DATA SUPPLIED START
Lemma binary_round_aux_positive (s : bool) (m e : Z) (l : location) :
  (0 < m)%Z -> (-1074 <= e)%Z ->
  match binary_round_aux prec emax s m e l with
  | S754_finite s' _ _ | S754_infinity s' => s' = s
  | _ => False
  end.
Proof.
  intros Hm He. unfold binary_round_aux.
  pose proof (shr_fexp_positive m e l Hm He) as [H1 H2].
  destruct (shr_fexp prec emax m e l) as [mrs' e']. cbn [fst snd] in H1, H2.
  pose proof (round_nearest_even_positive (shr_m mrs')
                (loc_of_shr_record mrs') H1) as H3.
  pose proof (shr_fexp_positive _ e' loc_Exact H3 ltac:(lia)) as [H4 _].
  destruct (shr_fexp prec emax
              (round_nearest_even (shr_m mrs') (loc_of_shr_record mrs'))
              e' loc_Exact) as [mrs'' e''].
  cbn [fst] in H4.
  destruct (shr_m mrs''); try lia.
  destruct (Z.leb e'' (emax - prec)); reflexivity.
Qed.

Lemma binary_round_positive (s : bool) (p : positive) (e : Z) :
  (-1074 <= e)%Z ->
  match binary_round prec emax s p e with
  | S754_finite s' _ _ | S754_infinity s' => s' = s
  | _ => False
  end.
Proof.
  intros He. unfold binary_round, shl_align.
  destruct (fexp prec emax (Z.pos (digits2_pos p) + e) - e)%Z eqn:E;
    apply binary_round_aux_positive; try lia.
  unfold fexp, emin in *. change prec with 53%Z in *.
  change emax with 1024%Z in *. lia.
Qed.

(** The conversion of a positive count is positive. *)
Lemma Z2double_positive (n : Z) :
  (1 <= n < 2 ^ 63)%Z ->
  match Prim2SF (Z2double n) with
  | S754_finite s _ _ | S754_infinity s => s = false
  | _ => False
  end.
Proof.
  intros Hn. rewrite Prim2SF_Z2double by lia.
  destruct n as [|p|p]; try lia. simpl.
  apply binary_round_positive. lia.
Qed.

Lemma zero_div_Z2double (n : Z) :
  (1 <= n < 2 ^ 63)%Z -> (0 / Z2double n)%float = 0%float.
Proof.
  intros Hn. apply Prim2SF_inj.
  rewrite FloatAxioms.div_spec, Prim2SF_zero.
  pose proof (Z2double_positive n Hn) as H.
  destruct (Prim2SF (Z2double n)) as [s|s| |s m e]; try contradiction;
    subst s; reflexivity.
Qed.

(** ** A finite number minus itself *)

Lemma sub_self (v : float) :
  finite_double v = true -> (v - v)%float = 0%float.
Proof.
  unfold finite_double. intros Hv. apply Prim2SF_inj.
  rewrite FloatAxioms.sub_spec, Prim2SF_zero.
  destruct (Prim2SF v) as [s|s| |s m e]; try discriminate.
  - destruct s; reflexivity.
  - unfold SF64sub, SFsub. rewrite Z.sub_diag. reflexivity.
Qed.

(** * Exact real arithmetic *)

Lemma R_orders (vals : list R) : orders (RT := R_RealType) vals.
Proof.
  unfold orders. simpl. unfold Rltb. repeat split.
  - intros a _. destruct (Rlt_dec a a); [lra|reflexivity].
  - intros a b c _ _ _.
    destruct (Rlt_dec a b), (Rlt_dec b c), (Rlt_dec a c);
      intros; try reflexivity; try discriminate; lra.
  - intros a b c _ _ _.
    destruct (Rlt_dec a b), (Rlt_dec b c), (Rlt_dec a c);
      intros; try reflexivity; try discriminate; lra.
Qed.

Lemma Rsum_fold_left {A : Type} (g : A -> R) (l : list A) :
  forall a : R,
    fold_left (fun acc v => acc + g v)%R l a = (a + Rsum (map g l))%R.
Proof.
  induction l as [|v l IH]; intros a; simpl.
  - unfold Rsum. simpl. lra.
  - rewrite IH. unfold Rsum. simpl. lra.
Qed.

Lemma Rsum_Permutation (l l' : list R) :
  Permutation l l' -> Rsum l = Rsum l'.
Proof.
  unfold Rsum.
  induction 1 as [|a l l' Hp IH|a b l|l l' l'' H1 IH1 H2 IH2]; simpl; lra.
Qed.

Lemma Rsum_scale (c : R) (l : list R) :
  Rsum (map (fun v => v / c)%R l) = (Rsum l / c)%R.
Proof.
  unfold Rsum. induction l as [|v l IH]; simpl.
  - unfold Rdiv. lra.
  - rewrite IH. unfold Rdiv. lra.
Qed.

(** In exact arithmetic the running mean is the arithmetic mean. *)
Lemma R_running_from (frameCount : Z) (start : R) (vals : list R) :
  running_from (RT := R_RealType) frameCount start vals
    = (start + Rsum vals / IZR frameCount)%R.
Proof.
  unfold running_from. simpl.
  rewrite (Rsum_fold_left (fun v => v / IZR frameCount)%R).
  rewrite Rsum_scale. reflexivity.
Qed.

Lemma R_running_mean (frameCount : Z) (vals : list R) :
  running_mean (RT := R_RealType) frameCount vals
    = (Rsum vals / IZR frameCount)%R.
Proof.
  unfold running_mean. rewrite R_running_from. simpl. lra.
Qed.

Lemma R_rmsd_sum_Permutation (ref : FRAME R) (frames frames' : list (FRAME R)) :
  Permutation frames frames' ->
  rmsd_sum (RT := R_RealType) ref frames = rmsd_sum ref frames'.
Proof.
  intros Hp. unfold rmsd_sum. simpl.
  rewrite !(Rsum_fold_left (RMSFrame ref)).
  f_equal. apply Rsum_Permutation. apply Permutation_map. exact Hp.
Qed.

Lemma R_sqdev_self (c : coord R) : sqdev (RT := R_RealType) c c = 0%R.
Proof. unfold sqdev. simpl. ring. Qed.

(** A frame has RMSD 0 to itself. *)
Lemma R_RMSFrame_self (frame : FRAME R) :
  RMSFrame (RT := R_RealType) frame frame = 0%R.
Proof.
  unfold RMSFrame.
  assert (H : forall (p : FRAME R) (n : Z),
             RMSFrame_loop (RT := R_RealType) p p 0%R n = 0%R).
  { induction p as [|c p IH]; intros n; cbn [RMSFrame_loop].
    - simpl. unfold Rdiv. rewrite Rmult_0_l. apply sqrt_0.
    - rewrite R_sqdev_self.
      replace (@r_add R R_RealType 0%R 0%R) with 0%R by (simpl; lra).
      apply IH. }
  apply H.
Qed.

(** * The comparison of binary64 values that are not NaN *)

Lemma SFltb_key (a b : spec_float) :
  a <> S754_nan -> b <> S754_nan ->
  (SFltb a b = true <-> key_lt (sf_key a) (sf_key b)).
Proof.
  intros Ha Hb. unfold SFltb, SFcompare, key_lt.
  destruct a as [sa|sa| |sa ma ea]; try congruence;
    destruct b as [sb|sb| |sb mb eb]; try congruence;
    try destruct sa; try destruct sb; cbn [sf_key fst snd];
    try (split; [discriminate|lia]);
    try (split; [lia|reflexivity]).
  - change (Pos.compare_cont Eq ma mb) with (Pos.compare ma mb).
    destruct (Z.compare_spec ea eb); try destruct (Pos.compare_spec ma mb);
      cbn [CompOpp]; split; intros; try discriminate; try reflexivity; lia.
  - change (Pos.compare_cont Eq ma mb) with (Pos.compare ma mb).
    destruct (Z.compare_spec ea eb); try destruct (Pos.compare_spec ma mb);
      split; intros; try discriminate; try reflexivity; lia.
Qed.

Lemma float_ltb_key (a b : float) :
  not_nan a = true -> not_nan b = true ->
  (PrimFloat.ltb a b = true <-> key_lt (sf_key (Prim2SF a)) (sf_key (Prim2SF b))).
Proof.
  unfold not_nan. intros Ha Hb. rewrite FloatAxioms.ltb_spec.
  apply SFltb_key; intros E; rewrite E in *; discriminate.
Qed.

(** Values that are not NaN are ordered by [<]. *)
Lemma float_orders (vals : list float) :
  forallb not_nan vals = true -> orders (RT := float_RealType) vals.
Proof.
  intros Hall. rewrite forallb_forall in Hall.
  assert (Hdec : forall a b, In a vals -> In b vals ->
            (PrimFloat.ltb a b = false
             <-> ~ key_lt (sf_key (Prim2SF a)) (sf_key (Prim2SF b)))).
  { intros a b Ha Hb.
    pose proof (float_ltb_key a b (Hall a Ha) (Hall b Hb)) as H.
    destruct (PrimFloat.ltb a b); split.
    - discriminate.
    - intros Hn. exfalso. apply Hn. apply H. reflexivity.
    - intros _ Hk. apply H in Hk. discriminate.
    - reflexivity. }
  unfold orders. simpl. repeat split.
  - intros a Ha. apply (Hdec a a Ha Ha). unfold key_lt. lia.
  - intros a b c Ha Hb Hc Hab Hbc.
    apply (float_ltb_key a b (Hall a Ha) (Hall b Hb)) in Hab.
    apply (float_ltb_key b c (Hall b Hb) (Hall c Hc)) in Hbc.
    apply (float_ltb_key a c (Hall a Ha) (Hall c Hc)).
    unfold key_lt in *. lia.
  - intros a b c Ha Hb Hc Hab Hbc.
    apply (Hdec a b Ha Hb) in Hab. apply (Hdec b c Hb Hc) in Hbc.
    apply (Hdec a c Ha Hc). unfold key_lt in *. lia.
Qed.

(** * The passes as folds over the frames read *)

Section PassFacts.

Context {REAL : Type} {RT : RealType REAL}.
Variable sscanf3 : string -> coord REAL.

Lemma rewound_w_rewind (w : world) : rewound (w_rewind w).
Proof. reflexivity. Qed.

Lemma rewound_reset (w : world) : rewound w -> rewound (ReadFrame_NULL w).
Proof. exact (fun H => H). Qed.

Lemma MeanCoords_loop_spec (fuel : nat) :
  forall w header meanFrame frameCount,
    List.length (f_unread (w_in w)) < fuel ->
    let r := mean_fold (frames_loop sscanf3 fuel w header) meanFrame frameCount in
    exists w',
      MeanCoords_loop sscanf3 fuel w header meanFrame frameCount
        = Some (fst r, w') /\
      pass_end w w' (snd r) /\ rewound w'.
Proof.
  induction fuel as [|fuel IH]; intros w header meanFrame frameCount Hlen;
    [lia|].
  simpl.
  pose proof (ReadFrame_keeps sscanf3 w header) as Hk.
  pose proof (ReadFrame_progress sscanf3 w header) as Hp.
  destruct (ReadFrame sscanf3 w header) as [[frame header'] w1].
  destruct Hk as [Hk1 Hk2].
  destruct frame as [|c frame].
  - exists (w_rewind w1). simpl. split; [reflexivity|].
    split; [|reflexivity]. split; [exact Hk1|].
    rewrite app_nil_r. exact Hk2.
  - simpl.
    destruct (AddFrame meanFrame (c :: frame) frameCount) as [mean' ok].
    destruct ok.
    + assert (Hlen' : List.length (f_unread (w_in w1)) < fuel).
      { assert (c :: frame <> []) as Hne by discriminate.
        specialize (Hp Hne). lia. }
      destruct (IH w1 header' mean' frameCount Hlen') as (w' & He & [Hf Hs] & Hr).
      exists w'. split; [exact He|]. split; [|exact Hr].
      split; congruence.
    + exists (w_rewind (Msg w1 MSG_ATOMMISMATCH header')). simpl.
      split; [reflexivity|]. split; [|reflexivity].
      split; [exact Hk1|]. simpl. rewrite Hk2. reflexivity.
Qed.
DATA SUPPLIED END
DATA SUPPLIED START
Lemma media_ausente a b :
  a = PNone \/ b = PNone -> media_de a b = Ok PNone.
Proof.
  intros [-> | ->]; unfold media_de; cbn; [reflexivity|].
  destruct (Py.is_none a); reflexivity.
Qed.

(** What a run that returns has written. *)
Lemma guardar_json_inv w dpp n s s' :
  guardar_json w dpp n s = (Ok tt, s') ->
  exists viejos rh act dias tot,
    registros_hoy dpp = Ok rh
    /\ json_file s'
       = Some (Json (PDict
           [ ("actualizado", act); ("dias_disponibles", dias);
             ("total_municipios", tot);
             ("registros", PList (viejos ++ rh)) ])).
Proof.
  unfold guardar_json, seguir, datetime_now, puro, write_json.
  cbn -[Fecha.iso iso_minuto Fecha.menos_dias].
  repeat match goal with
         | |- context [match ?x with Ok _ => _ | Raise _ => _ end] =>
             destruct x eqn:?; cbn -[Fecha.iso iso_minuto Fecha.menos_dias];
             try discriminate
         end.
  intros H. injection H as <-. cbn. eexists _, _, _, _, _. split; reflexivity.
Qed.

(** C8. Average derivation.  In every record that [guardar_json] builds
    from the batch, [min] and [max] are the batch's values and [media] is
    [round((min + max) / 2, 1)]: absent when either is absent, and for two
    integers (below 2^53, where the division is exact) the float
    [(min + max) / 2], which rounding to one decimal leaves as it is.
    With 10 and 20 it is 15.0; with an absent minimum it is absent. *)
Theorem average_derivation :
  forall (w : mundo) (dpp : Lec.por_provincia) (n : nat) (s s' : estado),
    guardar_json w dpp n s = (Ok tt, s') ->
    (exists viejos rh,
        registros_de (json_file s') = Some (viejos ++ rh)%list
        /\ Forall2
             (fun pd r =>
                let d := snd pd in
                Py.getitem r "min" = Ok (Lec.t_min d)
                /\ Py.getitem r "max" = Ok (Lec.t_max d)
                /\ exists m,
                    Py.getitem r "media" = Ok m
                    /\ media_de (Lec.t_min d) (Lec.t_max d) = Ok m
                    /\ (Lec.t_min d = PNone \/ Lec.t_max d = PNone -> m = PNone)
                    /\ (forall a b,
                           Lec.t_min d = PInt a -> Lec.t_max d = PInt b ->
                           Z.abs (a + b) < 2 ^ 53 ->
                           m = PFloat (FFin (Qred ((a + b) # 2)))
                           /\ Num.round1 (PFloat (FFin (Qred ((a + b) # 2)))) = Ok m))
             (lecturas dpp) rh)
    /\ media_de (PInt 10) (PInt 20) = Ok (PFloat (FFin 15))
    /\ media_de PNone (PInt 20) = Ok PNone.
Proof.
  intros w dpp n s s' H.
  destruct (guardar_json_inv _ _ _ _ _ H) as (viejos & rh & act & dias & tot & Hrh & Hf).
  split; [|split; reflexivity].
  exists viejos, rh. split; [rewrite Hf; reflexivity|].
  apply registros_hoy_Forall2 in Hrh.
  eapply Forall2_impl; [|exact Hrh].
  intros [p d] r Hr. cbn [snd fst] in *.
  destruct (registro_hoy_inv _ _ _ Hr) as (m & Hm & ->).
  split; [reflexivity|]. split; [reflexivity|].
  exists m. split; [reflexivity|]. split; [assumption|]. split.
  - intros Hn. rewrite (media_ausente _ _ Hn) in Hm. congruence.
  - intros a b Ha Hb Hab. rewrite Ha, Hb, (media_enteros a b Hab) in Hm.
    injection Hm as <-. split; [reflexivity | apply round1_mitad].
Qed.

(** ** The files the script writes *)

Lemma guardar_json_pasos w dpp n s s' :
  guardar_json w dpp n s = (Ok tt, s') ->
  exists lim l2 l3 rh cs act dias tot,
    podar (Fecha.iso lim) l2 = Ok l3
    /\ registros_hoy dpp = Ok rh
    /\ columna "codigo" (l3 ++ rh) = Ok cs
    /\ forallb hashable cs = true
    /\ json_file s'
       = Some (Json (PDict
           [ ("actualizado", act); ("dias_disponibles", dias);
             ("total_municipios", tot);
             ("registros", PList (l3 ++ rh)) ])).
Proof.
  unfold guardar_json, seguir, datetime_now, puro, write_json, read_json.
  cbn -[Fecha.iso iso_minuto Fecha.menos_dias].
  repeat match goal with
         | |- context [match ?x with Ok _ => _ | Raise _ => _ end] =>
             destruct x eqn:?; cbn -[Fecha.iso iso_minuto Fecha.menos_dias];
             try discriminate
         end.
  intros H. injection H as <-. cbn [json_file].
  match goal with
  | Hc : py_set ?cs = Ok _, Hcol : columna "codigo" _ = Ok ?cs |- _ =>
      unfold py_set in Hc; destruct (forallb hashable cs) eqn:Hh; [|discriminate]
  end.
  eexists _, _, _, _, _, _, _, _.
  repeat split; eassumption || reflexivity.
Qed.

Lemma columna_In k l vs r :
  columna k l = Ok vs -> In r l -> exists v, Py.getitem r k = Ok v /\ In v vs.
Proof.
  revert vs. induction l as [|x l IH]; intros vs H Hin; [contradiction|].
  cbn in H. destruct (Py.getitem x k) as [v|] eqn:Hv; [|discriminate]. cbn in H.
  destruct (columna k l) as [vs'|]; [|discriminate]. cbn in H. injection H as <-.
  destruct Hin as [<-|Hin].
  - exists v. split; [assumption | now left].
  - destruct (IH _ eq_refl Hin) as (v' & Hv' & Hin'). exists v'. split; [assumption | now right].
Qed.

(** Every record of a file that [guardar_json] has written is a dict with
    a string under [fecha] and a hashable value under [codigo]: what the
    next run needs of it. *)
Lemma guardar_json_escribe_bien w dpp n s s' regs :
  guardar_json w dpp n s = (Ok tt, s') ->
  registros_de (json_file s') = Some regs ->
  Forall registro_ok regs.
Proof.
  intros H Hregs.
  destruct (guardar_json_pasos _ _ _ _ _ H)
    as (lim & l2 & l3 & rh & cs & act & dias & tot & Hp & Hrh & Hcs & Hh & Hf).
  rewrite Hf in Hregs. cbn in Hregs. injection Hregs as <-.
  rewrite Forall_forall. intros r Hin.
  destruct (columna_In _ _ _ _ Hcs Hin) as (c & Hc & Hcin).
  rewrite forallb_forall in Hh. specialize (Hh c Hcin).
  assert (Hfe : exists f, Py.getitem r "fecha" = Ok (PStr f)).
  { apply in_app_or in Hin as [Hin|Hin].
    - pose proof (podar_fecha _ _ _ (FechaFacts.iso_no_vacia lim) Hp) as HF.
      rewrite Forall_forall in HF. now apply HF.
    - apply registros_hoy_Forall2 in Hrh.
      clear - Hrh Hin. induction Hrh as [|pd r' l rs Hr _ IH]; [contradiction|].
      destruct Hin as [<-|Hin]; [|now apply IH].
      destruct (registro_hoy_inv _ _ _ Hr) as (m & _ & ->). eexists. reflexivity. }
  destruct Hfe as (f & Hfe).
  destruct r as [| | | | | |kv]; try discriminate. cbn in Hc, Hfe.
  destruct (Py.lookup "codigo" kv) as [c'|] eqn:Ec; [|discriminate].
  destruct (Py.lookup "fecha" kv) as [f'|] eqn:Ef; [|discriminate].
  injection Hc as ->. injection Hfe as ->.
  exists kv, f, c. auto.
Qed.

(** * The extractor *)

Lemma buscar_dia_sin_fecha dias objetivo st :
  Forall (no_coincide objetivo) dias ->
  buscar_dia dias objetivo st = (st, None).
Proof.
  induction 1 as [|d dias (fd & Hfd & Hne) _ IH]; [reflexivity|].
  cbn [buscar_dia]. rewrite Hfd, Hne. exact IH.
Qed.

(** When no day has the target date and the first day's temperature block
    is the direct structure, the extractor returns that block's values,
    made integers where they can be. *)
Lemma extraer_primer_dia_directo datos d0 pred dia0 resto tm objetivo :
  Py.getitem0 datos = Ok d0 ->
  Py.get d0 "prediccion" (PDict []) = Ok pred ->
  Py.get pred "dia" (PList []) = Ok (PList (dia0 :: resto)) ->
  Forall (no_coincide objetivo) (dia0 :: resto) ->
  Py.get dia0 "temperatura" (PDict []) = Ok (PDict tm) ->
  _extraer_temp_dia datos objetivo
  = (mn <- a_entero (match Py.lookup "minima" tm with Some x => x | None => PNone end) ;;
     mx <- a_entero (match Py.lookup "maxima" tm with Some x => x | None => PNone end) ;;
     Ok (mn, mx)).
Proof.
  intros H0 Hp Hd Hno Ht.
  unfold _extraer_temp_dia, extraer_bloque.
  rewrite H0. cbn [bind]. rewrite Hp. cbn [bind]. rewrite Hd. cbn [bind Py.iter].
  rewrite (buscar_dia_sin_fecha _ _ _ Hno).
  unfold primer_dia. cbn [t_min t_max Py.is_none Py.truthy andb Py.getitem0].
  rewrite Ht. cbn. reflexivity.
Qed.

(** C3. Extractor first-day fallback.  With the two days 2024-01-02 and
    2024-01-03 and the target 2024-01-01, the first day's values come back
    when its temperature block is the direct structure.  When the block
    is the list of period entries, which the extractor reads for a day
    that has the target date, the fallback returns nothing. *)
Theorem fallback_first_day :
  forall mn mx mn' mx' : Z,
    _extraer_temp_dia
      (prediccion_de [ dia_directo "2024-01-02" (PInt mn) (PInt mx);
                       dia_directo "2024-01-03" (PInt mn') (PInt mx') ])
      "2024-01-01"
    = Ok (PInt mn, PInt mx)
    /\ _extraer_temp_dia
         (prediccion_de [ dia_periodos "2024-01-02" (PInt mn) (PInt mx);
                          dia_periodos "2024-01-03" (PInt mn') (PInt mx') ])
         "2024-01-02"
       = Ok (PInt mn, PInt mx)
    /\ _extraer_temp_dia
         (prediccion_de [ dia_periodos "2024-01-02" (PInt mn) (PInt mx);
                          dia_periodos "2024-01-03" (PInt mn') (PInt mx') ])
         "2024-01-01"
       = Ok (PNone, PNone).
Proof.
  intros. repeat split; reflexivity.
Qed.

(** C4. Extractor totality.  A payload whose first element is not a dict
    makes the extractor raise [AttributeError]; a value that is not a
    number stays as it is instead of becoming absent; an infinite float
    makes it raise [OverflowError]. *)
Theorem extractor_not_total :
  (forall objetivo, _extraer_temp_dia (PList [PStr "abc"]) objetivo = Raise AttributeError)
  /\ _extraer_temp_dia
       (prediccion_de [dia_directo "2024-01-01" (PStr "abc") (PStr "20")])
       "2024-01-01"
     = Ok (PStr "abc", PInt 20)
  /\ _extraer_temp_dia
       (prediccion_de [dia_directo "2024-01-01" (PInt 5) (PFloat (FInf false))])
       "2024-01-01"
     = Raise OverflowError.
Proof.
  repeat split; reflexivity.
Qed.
DATA SUPPLIED END
◆ **WHAT IS BEING ASKED**:
Look through the material and find each line that includes "PDict", then copy it.

◆ **REPLY**:
       = Some (Json (PDict
       = Some (Json (PDict
  Py.get d0 "prediccion" (PDict []) = Ok pred ->
  Py.get dia0 "temperatura" (PDict []) = Ok (PDict tm) ->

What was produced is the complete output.